In How To Be we’re going to look at a variety of characters from Not D&D and conceptualise how you might go about making a version of that character in the form of D&D that matters on this blog, D&D 4th Edition. Our guidelines are as follows:
- This is going to be a brief rundown of ways to make a character that ‘feels’ like the source character
- This isn’t meant to be comprehensive or authoritative but as a creative exercise
- While not every character can work immediately out of the box, the aim is to make sure they have a character ‘feel’ as soon as possible
- The character has to have the ‘feeling’ of the character by at least midway through Heroic
When building characters in 4th Edition it’s worth remembering that there are a lot of different ways to do the same basic thing. This isn’t going to be comprehensive, or even particularly fleshed out, and instead give you some places to start when you want to make something.

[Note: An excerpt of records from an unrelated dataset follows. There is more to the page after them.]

(** ** Merging row groups *)

(** [SegmentTree::MoveSegments]. *)
Definition MoveSegments (tree : SegmentTree.t (RowGroup.t C)) : SegmentTree.t (RowGroup.t C) * list (RowGroup.t C) :=
  let tree := SegmentTree.LoadAllSegments true tree in
  (SegmentTree.with_nodes tree [], map SegmentTree.node (SegmentTree.nodes tree)).

Fixpoint merge_loop (segments : list (RowGroup.t C)) (index : nat) : ST (Collection C) unit :=
  match segments with
  | [] => mret tt
  | row_group :: segments =>
      let '(row_group, r) := RowGroup.MoveToCollection index row_group in
      lift r;;
      modify (fun m => RowGroupCollection.set_tree m (SegmentTree.AppendSegment true (row_groups m) row_group));;
      merge_loop segments (index + RowGroup.count row_group)
  end.

Definition collection_MergeStorage (data : Collection C) : ST (Collection C) unit :=
  m ← get;
  let start_index := (row_start m + total_rows m)%nat in
  merge_loop (MoveSegments (row_groups data)).2 start_index;;
  modify (fun m => RowGroupCollection.set_total (total_rows m + total_rows data) m).

(** ** The table *)

Definition IsMainTable tb : bool := bool_decide (version tb = MAIN_TABLE).
Definition SetAsMainTable tb : t C := mk (rows_of tb) MAIN_TABLE.
Definition SetAsDropped tb : t C := mk (rows_of tb) DROPPED.
Definition GetTotalRows tb : nat := total_rows (rows_of tb).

Another thing to remember is that 4e characters tend to be more about collected interactions of groups of things – it’s not that you get a build with specific rules about what you have to take, and when, and why, like you’re lockpicking your way through a design in the hopes of getting an overlap eventually. Character building is about packages, not programs, and we’ll talk about some packages and reference them going forwards.
It’s June, it’s Fox’s birthday month, and it’s pride month, which means I have to find a character who’s some variety of queer, and also one of Fox’s favourite characters. The good news is that every single one of Fox’s favourite characters is queer, because they’re her favourite characters, and that’s how that works. I’m a media studies scholar.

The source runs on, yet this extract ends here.